Project description:In many industrialized countries, the incidence of campylobacteriosis exceeds that of salmonellosis. Campylobacter bacteria are transmitted to humans mainly in food, especially poultry meat products. Total prevention of Campylobacter colonization in broiler flocks is the best way to reduce (or eliminate) the contamination of poultry products. The aim of this study was to establish the sources and routes of contamination of broilers at the farm level. Molecular typing methods (DNA macrorestriction pulsed-field gel electrophoresis and analysis of gene polymorphism by PCR-restriction fragment length polymorphism) were used to characterize isolates collected from seven broiler farms. The relative genomic diversity of Campylobacter coli and Campylobacter jejuni was determined. Analysis of the similarity among 116 defined genotypes was used to determine clusters within the two species. Furthermore, evidence of recombination suggested that there were genomic rearrangements within the Campylobacter populations.

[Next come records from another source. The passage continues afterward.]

(* ===== verification/SessionSafety.v ===== *)
(** * Safety of the session under every interleaving

    The methods, event loops, request tasks and callbacks of one session as tasks on
    one [SessionInner], over the signaling layer's own tasks: what leaves through the
    data channel, and where the requests and responses that are handled came from. *)
From S2P Require Import Prelude RustStr Errors Json Wire CryptoLib CryptoModel Encryption.
From S2P Require Import Message TextModel Tasks SessionMessage Response Session SessionSpec.
From S2P Require Control Transport SignalingLayer SignalingSafety.
Local Open Scope string_scope.
Local Open Scope list_scope.

(** ** The transport *)

Section transport_safety.
Context `{Transport.WebRtcLib}.
Context (P : string -> Prop) (K : Prop).

(** What the transport's code may do: emit events, and send texts that satisfy [P];
    and start connecting, or receive a text, only if [K]. *)
Record transport_guarantee (w w' : Transport.Transport) : Prop := {
  tg_sent : exists l, Transport.sent w' = Transport.sent w ++ l /\ Forall P l;
  tg_events : Transport.event_tx w `prefix_of` Transport.event_tx w';
  tg_states : Transport.Connecting ∈ Transport.t_state_tx w' ->
    Transport.Connecting ∈ Transport.t_state_tx w \/ K;
  tg_messages : forall raw, Transport.Message raw ∈ Transport.event_tx w' ->
    Transport.Message raw ∈ Transport.event_tx w \/ K;
}.

#[export] Instance transport_guarantee_preorder : PreOrder transport_guarantee.
Proof.
  split.
  - intros w. split; auto. exists []. by rewrite app_nil_r.
  - intros w1 w2 w3 [(l1 & E1 & F1) P1 S1 M1] [(l2 & E2 & F2) P2 S2 M2]. split.
    + exists (l1 ++ l2). rewrite E2, E1, (assoc_L app). split; [done|]. by apply Forall_app.
    + by etrans.
    + intros Hin. destruct (S2 Hin); auto.
    + intros raw Hin. destruct (M2 raw Hin); auto.
Qed.

Abbreviation tevery := (every transport_guarantee).

(** Steps that touch neither the states nor the texts. *)
Definition quiet (x y : Transport.Transport) : Prop :=
  Transport.sent y = Transport.sent x /\ Transport.event_tx y = Transport.event_tx x /\
  Transport.t_state_tx y = Transport.t_state_tx x.

Lemma transport_quiet x y : quiet x y -> transport_guarantee x y.
Proof.
  intros (Es & Ee & Et). split; rewrite ?Es, ?Ee, ?Et; auto. exists []. by rewrite app_nil_r.
Qed.

Lemma tevery_quiet (f : Transport.Transport -> Transport.Transport) :
  (forall x, quiet x (f x)) -> tevery (writes f : prog _ Transport.TInput _).
Proof. intros Hf. apply every_writes. intros x. apply transport_quiet, Hf. Qed.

Recovery of related clusters from different broiler farms showed that some Campylobacter strains might be specifically adapted to poultry. Analysis of the Campylobacter cluster distribution on three broiler farms showed that soil in the area around the poultry house was a potential source of Campylobacter contamination. The broilers were infected by Campylobacter spp. between days 15 and 36 during rearing, and the type of contamination changed during the rearing period. A study of the effect of sanitary barriers showed that the chickens stayed Campylobacter spp. free until they had access to the open area. They were then rapidly colonized by the Campylobacter strains isolated from the soil.